I remember the horror stories my father used to tell me about the
police when grew up in Cleveland. He
used to tell me repeated that “if a cop saw you out after dark, he’d beat the
crap out of you and send you home. And
if you told your parents about it, they’d beat you up twice as bad!”
Now is that the kind of story that generates trust for police officers
and law enforcement in general?
And bear I mind that my father was both a state and local police
officer!
To make things worse, we
have video of police officers shooting unarmed people in the back. We have video of police officers engaged in
blatant choke-holds and getting away with it.
We have video of police officers going after people for simply
video-recording them doing their jobs.
We have video of police officers running over suspects with their squad
car like they were playing “Grand Theft Auto” or “Carmageddon”. We have acts
of brutality from our supposed “protectors” and “public servants” that would
fall under the category of war crimes if they were carried out in any other
country, all of which are shown on the nightly news before eventually being swept
under the rug with little or no accountability.
Does this mean that the police are corrupt to the core? Does it mean that there is suddenly absence
of right and wrong when it comes to our law enforcement? Does it mean that every cop is simply a
criminal with a badge and a “Double-O” license to kill?
No. It doesn’t.
But let’s get brutally honest here... what we are seeing are the “bad
apples” being exposed thanks in no small part to courageous citizens armed with
the latest in technology.
All of these recent incidences are coming to light as they are
happening because more and more people have cameras with them.
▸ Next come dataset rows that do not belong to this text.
(** The list nodes: the heads of the thread queues, the [krunq] nodes of the
    threads, the head of the list of all threads and their [kthreads] nodes. *)
Inductive tnode := TQ (q : Z) | Run (t : Z) | ThreadList | Kt (t : Z).
#[global] Instance tnode_eq_dec : EqDecision tnode.
Proof. solve_decision. Defined.

(* include/thread.h:48-74 thread *)
Record thread := Thread { krunq_head : option Z; quantum : Z; last_tick : Z; pid : Z; tstate : Z }.

(** [&rq.queue] and the lock of [&thread_list] among the queues. *)
Definition RQ : Z := 0.
Definition THREAD_LIST : Z := 1.

Record sched := Sched {
  hp : heap tnode; threads : Z → thread; counter : Z → Z; irqs : bool; current : Z;
  need_reschedule : bool; next_thread : option Z; jiffies : Z }.

Definition with_hp (f : heap tnode → heap tnode) (s : sched) : sched :=
  Sched (f (hp s)) (threads s) (counter s) (irqs s) (current s) (need_reschedule s) (next_thread s) (jiffies s).
Definition with_thread (t : Z) (f : thread → thread) (s : sched) : sched :=
  Sched (hp s) (λ u, if decide (u = t) then f (threads s u) else threads s u) (counter s) (irqs s) (current s)
        (need_reschedule s) (next_thread s) (jiffies s).
Definition with_counter (q c : Z) (s : sched) : sched :=
  Sched (hp s) (threads s) (λ r, if decide (r = q) then c else counter s r) (irqs s) (current s)
        (need_reschedule s) (next_thread s) (jiffies s).
Definition with_irqs (b : bool) (s : sched) : sched :=
  Sched (hp s) (threads s) (counter s) b (current s) (need_reschedule s) (next_thread s) (jiffies s).
Definition with_current (t : Z) (s : sched) : sched :=
  Sched (hp s) (threads s) (counter s) (irqs s) t (need_reschedule s) (next_thread s) (jiffies s).
Definition with_next (t : Z) (s : sched) : sched :=
  Sched (hp s) (threads s) (counter s) (irqs s) (current s) true (Some t) (jiffies s).
Definition set_head (h : option Z) (t : thread) : thread := Thread h (quantum t) (last_tick t) (pid t) (tstate t).
Definition set_quantum (q : Z) (t : thread) : thread := Thread (krunq_head t) q (last_tick t) (pid t) (tstate t).
Definition set_tick (j : Z) (t : thread) : thread := Thread (krunq_head t) (quantum t) j (pid t) (tstate t).

Section sched.
Context (debug : bool).
Implicit Types (t q : Z).

(** ** Spinlocks on a uniprocessor *)

(* include/i386/spinlock.h:47-47 spinlock_init *)
Definition spinlock_init q : M sched unit :=
  if debug then modify (with_counter q 0) else mret tt.

(* include/i386/spinlock.h:49-53 spin_lock *)
Definition spin_lock q : M sched unit :=
  if debug then
    c ← gets (λ s, counter s q);
    _ ← bug_on (bool_decide (c ≠ 0));
    modify (with_counter q (c + 1))
  else mret tt.

(* include/i386/spinlock.h:55-59 spin_unlock *)
Definition spin_unlock q : M sched unit :=
  if debug then
    c ← gets (λ s, counter s q);
    _ ← bug_on (bool_decide (c ≠ 1));
    modify (with_counter q (c - 1))
  else mret tt.

(* include/i386/spinlock.h:61-70 spin_trylock *)
Definition spin_trylock_debug q : M sched bool :=
  c ← gets (λ s, counter s q);
  _ ← bug_on (bool_decide (c ≠ 0 ∧ c ≠ 1));
  if decide (c ≠ 0) then mret false
  else _ ← modify (with_counter q (c + 1)); mret true.

(* include/i386/spinlock.h:87-90 spin_trylock *)
Definition spin_trylock q : M sched bool :=
  if debug then spin_trylock_debug q else mret true.

(* include/i386/irq.h:30-33 local_irq_save *)
Definition local_irq_save : M sched bool :=
  f ← gets irqs; _ ← modify (with_irqs false); mret f.
(* include/i386/irq.h:35-37 local_irq_restore *)
Definition local_irq_restore (flags : bool) : M sched unit := modify (with_irqs flags).

(* include/spinlock.h:29-32 spin_lock_irqsave *)
Definition spin_lock_irqsave q : M sched bool :=
  f ← local_irq_save; _ ← spin_lock q; mret f.
(* include/spinlock.h:34-37 spin_unlock_irqrestore *)
Definition spin_unlock_irqrestore q (flags : bool) : M sched unit :=
  _ ← spin_unlock q; local_irq_restore flags.
(* include/spinlock.h:40-47 spin_trylock_irqsave *)
Definition spin_trylock_irqsave q : M sched bool :=
  f ← local_irq_save;
  b ← spin_trylock q;
  if (b : bool) then _ ← local_irq_restore f; mret true else mret false.

(** ** Thread queues *)

(* include/thread.h:76-80 tq_init *)
Definition tq_init q : M sched unit :=
  _ ← modify (with_hp (KLIST0_INIT (TQ q))); spinlock_init q.

(* include/thread.h:82-86 tq_is_empty *)
Definition tq_is_empty q : M sched bool := gets (λ s, klist0_empty (TQ q) (hp s)).

(* include/thread.h:91-98 __tq_insert_head *)
Definition __tq_insert_head t q : M sched unit :=
  e ← gets (λ s, klist0_empty (Run t) (hp s));
  _ ← bug_on (negb e);
  b ← spin_trylock q;
  _ ← bug_on b;
  _ ← modify (with_hp (klist0_append (Run t) (TQ q)));
  modify (with_thread t (set_head (Some q))).
(* ===== verification/Fs.v ===== *)
(** * Files and the root file system (kernel/fs/file.c, fs.c)

    The files of the current thread over the file system core of Vfs, and the
    entries of the root file system with their contents.  The contents of an
    inode are pages of memory; the pages [alloc_pages] answers are the list
    [v_pages].  The file operations of device drivers are a parameter.

    [readdir] answers its result with the names it wrote into the array of the
    caller, in order, whether they fit there or not. *)

From Stdlib Require Import Ascii String.
From S2P Require Import Prelude Bitmap Klib Printf Buddy PageAlloc Vfs.

(* include/khui/fs.h:26-26 FS_MAX_FDS *)
Definition FS_MAX_FDS : Z := 256.
(* include/khui/fcntl.h:32-32 O_CREAT *)
Definition O_CREAT : Z := 0x200.
(* include/khui/fcntl.h:35-35 O_FORCE *)
Definition O_FORCE : Z := 0x10000000.

(** ** The root file system *)

(* kernel/fs/fs.c:53-77 fs_add_entry *)
Definition fs_add_entry (parent : Z) (name : list Z) (mode dev : Z) : M vfs Z :=
  p ← inode_at parent;
  inode ← new_inode (i_sb p);
  _ ← bug_on (bool_decide (inode = NULL));
  _ ← modify (λ s, set_ino_count (u32 (ino_count s + 1)) s);
  n ← gets ino_count;
  _ ← upd_inode (set_i_ino n) inode;
  _ ← upd_inode (set_i_mode mode) inode;
  _ ← upd_inode (set_i_dev dev) inode;
  _ ← inode_inc inode;
  dent ← new_direntry name inode;
  _ ← bug_on (bool_decide (dent = NULL));
  _ ← dent_inc dent;
  _ ← add_child dent parent;
  mret inode.

(** [alloc_pages(0, 0)] with [page_to_addr]: NULL has no address. *)
Definition alloc_page : M vfs Z := λ s,
  match v_pages s with
  | [] => Fault
  | a :: l => Ok (a, set_v_pages l s)
  end.

(** A store to [i_map.i_pages] and a load from it, inside the array. *)
Definition store_page (inode n page : Z) : M vfs unit :=
  i ← inode_at inode;
  if decide (0 ≤ n < Z.of_nat (length (i_pages i)))
  then put_inode inode (set_i_pages (<[Z.to_nat n := page]> (i_pages i)) i)
  else fault.
Definition load_page (i : inode) (n : Z) : M vfs Z := λ s,
  if decide (0 ≤ n) then match i_pages i !! Z.to_nat n with Some a => Ok (a, s) | None => Fault end
  else Fault.

(** The loop of [fs_stuff_inode], with [n] pages to go. *)
Fixpoint stuff_loop (n : nat) (inode npages from left : Z) : M vfs Z :=
  match n with
  | O => mret npages
  | S n =>
      a ← alloc_page;
      _ ← store_page inode npages a;
      _ ← modify (λ s, set_v_mem (memory_copy a from (Z.to_nat (Z.min PAGE_SIZE left)) (v_mem s)) s);
      stuff_loop n inode (npages + 1) (from + PAGE_SIZE) (left - PAGE_SIZE)
  end.

(* kernel/fs/fs.c:79-99 fs_stuff_inode *)
Definition fs_stuff_inode (inode src len : Z) : M vfs unit :=
  npages ← stuff_loop (Z.to_nat (Z.shiftr len PAGE_SHIFT + 1)) inode 0 src len;
  _ ← upd_inode (set_i_size (u32 len)) inode;
  upd_inode (set_i_filled npages) inode.

(** [kstrrchr(pathname, '/')]: what stands before the last slash and after
    it. *)
Fixpoint rcut_slash (p : list Z) : option (list Z * list Z) :=
  match p with
  | [] => None
  | c :: p =>
      match rcut_slash p with
      | Some (a, b) => Some (c :: a, b)
      | None => if decide (c = c_slash) then Some ([], p) else None
      end
  end.

(** The directory the entry goes to, and its name there: without a slash, or
    with the only one in front, the directory is the root and [p] still
    points to the start of the path. *)
Definition insert_at (pathname : list Z) : M vfs (Z * list Z) :=
  ns ← gets root_ns;
  match rcut_slash pathname with
  | None | Some ([], _) => mret (n_inode ns, pathname)
  | Some (dir, p) =>
      if decide (FILENAME_MAX ≤ Z.of_nat (length dir)) then fault else
      dent ← lookup_path dir;
      _ ← bug_on (bool_decide (dent = NULL));
      d ← dent_at dent;
      mret (d_inode d, p)
  end.

(* kernel/fs/fs.c:101-141 fs_insert_entry *)
Definition fs_insert_entry (pathname : list Z) (mode dev buf len : Z) : M vfs unit :=
  if decide (pathname = []) then fault else
  if decide (pathname = [46]) then mret tt else
  dent ← lookup_path pathname;
  if decide (dent ≠ NULL) then mret tt else
  '(dir, p) ← insert_at pathname;
  inode ← fs_add_entry dir p mode dev;
  if S_ISREG mode && bool_decide (buf ≠ NULL ∧ len ≠ 0) then fs_stuff_inode inode buf len else mret tt.

(** ** Files *)

(* include/file.h:32-38 file_operations *)
Record file_operations := Fops {
  fo_open : Z → M vfs Z;
  fo_close : Z → M vfs Z;
  fo_read : Z → Z → Z → M vfs Z;
  fo_write : Z → Z → Z → M vfs Z;
  fo_readdir : option (Z → Z → M vfs (Z * list (list Z))) }.

(* kernel/fs/file.c:38-52 new_file *)
Definition new_file : M vfs Z :=
  a ← gobj_alloc;
  if decide (a = NULL) then mret NULL else
  _ ← put_file a (File NULL NULL NullFops 0 0);
  mret a.

(* kernel/fs/file.c:54-57 kill_file *)
Definition kill_file (file : Z) : M vfs unit :=
  _ ← modify (λ s, set_v_files (delete file (v_files s)) s); gobj_free file.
If they’re not recording their lives with
GoPro camcorders, then they’re carrying around cellphones and tablets that have
digital cameras build in and the means to upload those videos quickly in ways
that police cannot destroy by
simply smashing the device.
What doesn’t help is when those in government follow their instincts
and protect their own even when the proof is damnable and very public. The so-called “Department of Justice” cannot
live up to their own name if they continually whitewash police abuses. All of the claims of “training” and being “certified”
mean absolutely squat if some good-old-boy Goober with political connections
can seemingly buy his badge and buy a “pass” through all of that training, as
is being revealed in Tulsa County, Oklahoma.
And if you think it all can be swept under the rug, then you have
another thing coming. You think the
protests last year over Ferguson were bad?
If you want the protests to get worse, all you have to do is keep doing
nothing and hiding your heads in both the sand and in phony nostalgia.
We all want to believe that the institutions we trust with our security
do so with “integrity” and “decency”.
But if they can’t honestly live up to those standards, then we do
ourselves a greater injustice by trying to pretend that these either exist or
existed then. It is high time that we
took off the rose-colored spectacles our past and recognize that things weren’t
as “good” and “pure” as we pretended they were, because that is the only way that
we can move forward and actually make things better.